Henry Ford Health System, Detroit, MI.
West J Emerg Med. 2010 Sep;11(4):348-53.
To determine if the effective use of Health Information Technologies (HIT) and the Electronic Medical Record (EMR) affects emergency department (ED) usage in a complicated frequently presenting patient population.
A retrospective, observational study of 45 patients enrolled in our Frequent User Program called Community Resources for Emergency Department Overuse (CREDO) between June 2005 and July 2007. The study was conducted at an urban hospital with greater than 95,000 annual visits. Patients served as their own historical controls. In this pre-post study, the pre-intervention control period was determined by the number of months the patient had been enrolled in the program. The pre- and post-intervention time periods were the same for each patient but varied between patients. The intervention included using HIT to identify the most frequently presenting patients and creating individualized care plans for those patients. The care plans were made available through the EMR to all healthcare providers. Study variables in this study intervention included ED charges, lab studies ordered, number of ED visits, length of stay (LOS), and Total Emergency Department Contact Time (TEDCT), which is the product of the number of visits and the LOS. We analyzed these variables using paired T-tests. This study was approved by the institutional review board.

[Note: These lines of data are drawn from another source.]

(* ===== verification/PoolFacts.v ===== *)
(** * What the relevance pool guarantees *)
From S2P Require Import Prelude Keyset PyStr Datetime Errors PySort Score Odict Relevance RelevanceFacts.
From S2P Require Import PageCache BrowseCursor Browse Query Arms Snippet SearchPool.
Import Relevance Sort_axes Pool.

(** ** The arms stay within the filters *)
Section arms.
Context `{Datetime T} {E : Type} `{!Postgres T E} `{PyUnicode}.
Notation row := (mail_row T).

(** Every hit of an arm stands for a row its [WHERE] admitted. *)
Definition from_rows (rows : list row) (p : ParsedQuery) (hits : list ArmHit) : Prop :=
  forall h, h ∈ hits -> exists m, m ∈ rows /\ mr_id m = ah_message_id h /\
    Sql.kept (Arms.message_where p m) = true.

Lemma numbered_elem {A} (to_hit : A -> Z -> ArmHit) l h :
  h ∈ Arms.numbered to_hit l -> exists r n, r ∈ l /\ h = to_hit r n.
Proof.
  intros (i & r & -> & Hi)%elem_of_lookup_imap. exists r, (Z.of_nat i + 1).
  split; [by eapply list_elem_of_lookup_2 | done].
Qed.
Lemma limit_elem {A} (n : Z) (l : list A) x : x ∈ Arms.limit_rows n l -> x ∈ l.
Proof. unfold Arms.limit_rows. intros (i & Hi & _)%elem_of_take. by eapply list_elem_of_lookup_2. Qed.

Lemma arm1_rows c rows p limit : from_rows rows p (Arms.arm_bm25_messages c rows p limit).
Proof.
  unfold Arms.arm_bm25_messages. destruct (strip (free_text p)); [by intros h ?%elem_of_nil |].
  intros h (m & n & Hm & ->)%numbered_elem. apply limit_elem in Hm. unfold Arms.desc in Hm.
  rewrite py_sorted_elem, list_elem_of_filter in Hm. destruct Hm as [Hk Hm].
  apply andb_true_iff in Hk as [_ Hk]. by exists m.
Qed.
Lemma join_elem rows chunks (j : row * msg_chunk E) :
  j ∈ Arms.join_chunks rows chunks -> j.1 ∈ rows /\ mc_message_id j.2 = mr_id j.1.
Proof.
  unfold Arms.join_chunks. intros (m & Hm & Hj)%list_elem_of_In%in_flat_map.
  apply list_elem_of_In in Hm, Hj. apply list_elem_of_fmap in Hj as (c & -> & [Hc _]%list_elem_of_filter). done.
Qed.
Lemma arm2_rows rows chunks p limit : from_rows rows p (Arms.arm_bm25_chunks rows chunks p limit).
Proof.
  unfold Arms.arm_bm25_chunks. destruct (strip (free_text p)); [by intros h ?%elem_of_nil |].
  intros h (j & n & Hj & ->)%numbered_elem. apply limit_elem in Hj. unfold Arms.desc in Hj.
  rewrite py_sorted_elem, list_elem_of_filter in Hj. destruct Hj as [Hk [Hr Hi]%join_elem].
  apply andb_true_iff in Hk as [_ Hk]. by exists j.1.
Qed.
Lemma arm3_rows c rows chunks p q limit : from_rows rows p (Arms.arm_vector_chunks c rows chunks p q limit).
Proof.
  unfold Arms.arm_vector_chunks. intros h (j & n & Hj & ->)%numbered_elem. unfold Arms.desc in Hj.
  rewrite py_sorted_elem in Hj. apply limit_elem in Hj.
  pose proof (elem_of_submseteq _ _ _ Hj (hnsw_scan_sub _ _ _ _)) as [Hk [Hr Hi]%join_elem]%list_elem_of_filter.
  apply andb_true_iff in Hk as [_ Hk]. by exists j.1.
Qed.
Lemma arm4_rows c rows chunks p q limit :
  from_rows rows p (Arms.arm_vector_attachment_chunks c rows chunks p q limit).
Proof.
  unfold Arms.arm_vector_attachment_chunks. intros h (j & n & Hj & ->)%numbered_elem.
  apply limit_elem in Hj. unfold Arms.asc at 1 in Hj. rewrite py_sorted_elem in Hj.
  apply list_elem_of_In, in_flat_map in Hj as (ac & _ & Hj). apply list_elem_of_In in Hj.
  apply list_elem_of_fmap in Hj as (m & -> & Hm). apply limit_elem in Hm.
  rewrite py_sorted_elem, list_elem_of_filter in Hm. destruct Hm as [Hk Hm].
  apply andb_true_iff in Hk as [_ Hk]. by exists m.
Qed.

(** A row the [WHERE] admits is in the accounts the query is limited to. *)
Lemma kept_account p m ids a :
  account_ids (filters p) = Some (a :: ids) -> Sql.kept (Arms.message_where p m) = true ->
  mr_account m ∈ a :: ids.
Proof.
  intros Hids. unfold Arms.message_where, Arms.filter_where. rewrite !Sql.kept_and.
  intros [Hf _]%andb_true_iff. cbn [foldr] in Hf. rewrite !Sql.kept_and in Hf. rewrite Hids in Hf.
  cbn [Arms.when_list] in Hf. apply andb_true_iff in Hf as [_ Hf]. apply andb_true_iff in Hf as [Hf _].
  rewrite Sql.kept_some in Hf. by apply bool_decide_eq_true in Hf.
Qed.
End arms.

(** ** The rows of a pool *)
Section rows.
Context `{Datetime T} {E : Type} `{!Postgres T E} `{PyUnicode}.
Context (cfg : search_config).
Implicit Types (env : retrieval (T := T) (E := E)).

Lemma cut_pool_sub rows (fused : list FusedHit) limit :
  exists rest, cut_pool (T := T) rows fused limit ++ rest ≡ₚ fused.
Proof.
  unfold cut_pool. destruct (_ <=? limit); [exists []; by rewrite app_nil_r |].
  unfold slice_to. set (s := py_sorted _ fused).
  assert (Hs : s ≡ₚ fused) by apply py_sorted_Permutation.
  destruct (limit <? 0); eexists; rewrite <- Hs; by rewrite take_drop.
Qed.
Lemma map_res_ids {A B} (f : A -> res exn B) (ia : A -> Z) (ib : B -> Z) l ys :
  (forall x y, f x = Ok y -> ib y = ia x) -> map_res f l = Ok ys -> ib <$> ys = ia <$> l.
Proof.
  intros Hf. revert ys. induction l as [| x l IH]; intros ys; cbn [map_res]; [by intros [= <-] |].
  destruct (f x) as [y |] eqn:Ef; [| done]. destruct (map_res f l) as [ys' |]; [| done].
  intros [= <-]. cbn. by rewrite (IH ys'), (Hf _ _ Ef).
Qed.
Lemma fused_of_id me f : fused_of me = Ok f -> fh_message_id f = me.1.
Proof. destruct me as [mid e]. unfold fused_of. destruct (best_chunk _) as [[cid t] |]; [| done]. by intros [= <-]. Qed.

(** Fusion never lists a message twice, and lists only what an arm found. *)
Lemma rrf_fuse_ids arms k out : rrf_fuse arms k = Ok out ->
  NoDup (fh_message_id <$> out) /\
  forall f, f ∈ out -> exists p, p ∈ arm_hits arms /\ ah_message_id p.2 = fh_message_id f.
Proof.
  unfold rrf_fuse. destruct (foldM _ _ _) as [agg |] eqn:Ea; [| done].
  destruct (map_res fused_of agg) as [fs |] eqn:Ef; [| done]. intros [= <-].
  destruct (foldM_add_hit k _ _ Ea) as (Hn & Hk & _).
  pose proof (map_res_ids fused_of fst fh_message_id agg fs fused_of_id Ef) as Hids.
  assert (Hp : py_sorted fused_before fs ≡ₚ fs) by apply py_sorted_Permutation.
  split; [by rewrite Hp, Hids |]. intros f. rewrite Hp. intros Hf. apply Hk. rewrite <- Hids.
  by apply list_elem_of_fmap_2.
Qed.

(** What retrieval returns: distinct, none excluded, each admitted by the
    [WHERE] of the arm that found it. *)
Definition arm_rows env : list (mail_row T) :=
  Arms.co_messages (rv_arm1 env) ++ Arms.co_messages (rv_arm2 env) ++
  Arms.co_messages (rv_arm3 env) ++ Arms.co_messages (rv_arm4 env).
Lemma retrieve_pool_spec env p cpa rps exclude fused :
  retrieve_pool cfg env p cpa rps exclude = Ok fused ->
  NoDup (fh_message_id <$> fused) /\
  forall f, f ∈ fused -> fh_message_id f ∉ exclude /\
    exists m, m ∈ arm_rows env /\ mr_id m = fh_message_id f /\ Sql.kept (Arms.message_where p m) = true.
Proof.
  unfold retrieve_pool. destruct (rrf_fuse _ _) as [all |] eqn:Ef; [| done]. intros [= <-].
  destruct (rrf_fuse_ids _ _ _ Ef) as [Hn Hin].
  set (kept := filter (fun h => fh_message_id h ∉ exclude) all).
  destruct (cut_pool_sub (rv_dates env) kept rps) as [rest Hp]. split.
  - assert (Hk : NoDup (fh_message_id <$> kept))
      by (eapply sublist_NoDup; [exact Hn | apply fmap_sublist, sublist_filter]).
    rewrite <- Hp, fmap_app in Hk. by apply NoDup_app in Hk as [? _].
  - intros f Hf. assert (f ∈ kept) as [Hx Ha]%list_elem_of_filter by (rewrite <- Hp; set_solver).
    split; [done |]. destruct (Hin f Ha) as ([i h] & Hh & Hid). cbn in Hid. rewrite <- Hid.
    destruct (arm_hits_elem _ _ _ Hh) as (arm & Harm & Hah). unfold arm_rows.
    rewrite !elem_of_cons in Harm. destruct Harm as [-> | [-> | [-> | [-> | []%elem_of_nil]]]];
      [apply arm1_rows in Hah | apply arm2_rows in Hah | apply arm3_rows in Hah | apply arm4_rows in Hah];
      destruct Hah as (m & ? & ? & ?); exists m; rewrite !elem_of_app; tauto.
Qed.

Lemma hydrate_hit_fused env h i : hydrate_hit env h = Some i ->
  it_fused i = h /\ row_of (rv_hydrate env) (fh_message_id h) = Some (it_msg i).
Proof.
  unfold hydrate_hit. destruct (row_of _ _) as [m |]; [| done]. cbn [mbind option_bind].
  intros [= <-]. destruct (fh_best_chunk_table h); by repeat case_match.
Qed.
Lemma row_of_some (rows : list (mail_row T)) id m : row_of rows id = Some m -> m ∈ rows /\ mr_id m = id.
Proof.
  unfold row_of. intros ([j m'] & (Hj & Hm & _)%list_find_Some & ->)%fmap_Some. cbn.
  split; [by eapply list_elem_of_lookup_2 | done].
Qed.
Lemma hydrate_fused env fused : (it_fused <$> hydrate env fused) `sublist_of` fused.
Proof.
  induction fused as [| h l IH]; [done |]. unfold hydrate in *. cbn [omap list_omap].
  destruct (hydrate_hit env h) as [i |] eqn:Ei; [| by constructor].
  cbn [fmap list_fmap]. apply hydrate_hit_fused in Ei as [-> _]. by constructor.
Qed.
Lemma pool_scores_length reranker env p hydrated scores :
  pool_scores cfg reranker env p hydrated = Ok scores -> length scores = length hydrated.
Proof.
  unfold pool_scores. destruct hydrated as [| i l] eqn:El; [by intros [= <-] |]. rewrite <- El. clear El.
  assert (Hf : length (fused_scores hydrated) = length hydrated) by apply length_map.
  destruct reranker; [| by intros [= <-]]. unfold safe_rerank.
  destruct (rv_rerank _ _ _) as [raw |]; [| by intros [= <-]].
  unfold finite_scores. destruct (Nat.eqb_spec (length raw) (length (fused_scores hydrated))); cbn [negb]; [| done].
  destruct (negb _); intros [= <-]; cbn; [done | by rewrite length_map; lia].
Qed.
End rows.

Forty-five patients were enrolled, but nine were excluded for no post enrollment visits; thus, statistical analysis was conducted with n=36. The ED charges decreased by 24% from $64,721 to $49,208 (p=0.049). The number of lab studies ordered decreased by 28% from 1847 to 1328 (p=0.04). The average number of ED visits/patient decreased by 25% from 67.4 to 50.5 (p=0.046). The TEDCT decreased by 39% from 443.7 hours to 270.6 hours (p=0.003).
In this pre-post analysis of an intervention targeting ED frequent users, the use of HIT and the EMR to identify patients and store easily accessible care plans significantly reduced ED charges, labs ordered, number of ED visits, and the TEDCT.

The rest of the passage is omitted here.